È un attacco duro e senza sconti quello che arriva dal gruppo consiliare Stabia Unica nei confronti del sindaco Luigi Vicinanza. Al centro della polemica, le recenti dichiarazioni del primo cittadino contro quelli che ha definito “paladini dell’antimafia”, accusati di alimentare giudizi sommari e teoremi privi di fondamento.
Secondo Stabia Unica, però, il garantismo rivendicato oggi dal sindaco sarebbe a geometria variabile. A sottolinearlo è il consigliere comunale Antonio Federico, che parla apertamente di “ipocrisia politica”: la stessa “clava giustizialista” che, a suo dire, fu utilizzata in passato per colpire la precedente amministrazione e portare allo scioglimento del Consiglio comunale, oggi tornerebbe a colpire la giunta Vicinanza, provocando una reazione opposta.
“Quando la giustizia veniva usata come arma politica contro gli avversari, andava bene – sostiene Federico –. Oggi che il sospetto lambisce la sua amministrazione, il sindaco riscopre improvvisamente le garanzie e le sfumature del diritto”. Una contraddizione che, secondo Stabia Unica, i cittadini non sarebbero più disposti a tollerare.
Nel comunicato, il movimento precisa di non mettere in discussione l’onestà personale del sindaco, ma ne critica duramente l’azione amministrativa. L’accusa è quella di un atteggiamento autoreferenziale, che vedrebbe Vicinanza proporsi come unico baluardo di legalità mentre, nei fatti, la città resterebbe paralizzata dall’inerzia. “L’onestà – si legge – non è
una competenza amministrativa”, e i proclami del primo cittadino sarebbero ormai incapaci di mascherare l’assenza di risultati concreti.
Altro punto centrale della contestazione riguarda il bilancio dei 19 mesi di governo cittadino. Secondo Stabia Unica, molti dei risultati rivendicati dal sindaco sarebbero in realtà eredità della precedente amministrazione. Al contrario, viene imputata all’attuale giunta la perdita di finanziamenti importanti, come nel caso del Savorito, e una gestione giudicata inefficace dei fondi pubblici, con risorse che sarebbero andate perse per carenze tecniche e amministrative.
Non manca, infine, un riferimento allo scenario politico nazionale e ai rapporti con il Partito Democratico.
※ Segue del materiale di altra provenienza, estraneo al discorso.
(* ===== verification/_CoqProject ===== *)
-Q . S2P
Prelude.v
Limbs.v
Bignum.v
BignumSpec.v
BignumArith.v
BignumDiv.v
BignumBits.v
BignumText.v
Rational.v
RationalSpec.v
Doubles.v
Tagged.v
TaggedSpec.v
Dispatch.v
HashTable.v
HashTableSpec.v
KeyHash.v
NumericProps.v
HashProps.v
Values.v
Logic.v
KnowledgeBase.v
LogicSpec.v
UnifySpec.v
LogicProps.v
Bytes.v
Bytecode.v
BytecodeSpec.v
BytecodeProps.v
Persist.v
PersistSpec.v
PersistProps.v
TypeEnv.v
BuiltinEnv.v
TypeEnvSpec.v
TypeEnvReach.v
TypeArith.v
TypeProps.v
Heap.v
Arena.v
ArenaSpec.v
ArenaOps.v
ArenaProps.v
Dependent.v
DependentProps.v
TensorIndex.v
CText.v
CTextSpec.v
DoubleText.v
DoubleTextSpec.v
StringToNumber.v
NumTextProps.v
Writer.v
Reader.v
ReaderSafe.v
TokenSpec.v
ReadWriteSpec.v
ReaderProps.v
WorkDeque.v
WorkDequeProps.v
ThreadPool.v
ThreadPoolInv.v
ThreadPoolProps.v
Objects.v
Evac.v
EvacSpec.v
EvacWalk.v
Regions.v
RegionSpec.v
RegionStack.v
RegionProps.v
Control.v
ControlSpec.v
RaiseSpec.v
Parameters.v
ControlProps.v
Macro.v
MacroSpec.v
MacroScope.v
MacroProps.v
La sfida lanciata da Vicinanza alla segretaria Elly Schlein e al PD viene definita da Stabia Unica “l’ultimo atto di un copione già visto”. Secondo il movimento, il sindaco oggi si direbbe isolato e attaccato dagli stessi alleati che lo hanno sostenuto, dimenticando però che la sua elezione sarebbe stata possibile proprio grazie a una coalizione eterogenea, costruita mettendo da parte le differenze in nome della vittoria elettorale.
La conclusione del comunicato è netta: Castellammare, per Stabia Unica, non avrebbe bisogno né di “martiri” né di “sceriffi della domenica”, ma di capacità amministrativa, visione e umiltà. Qualità che, a giudizio del movimento, in questi mesi sarebbero mancate, lasciando la città con “macerie” politiche e il rammarico per un’occasione non colta.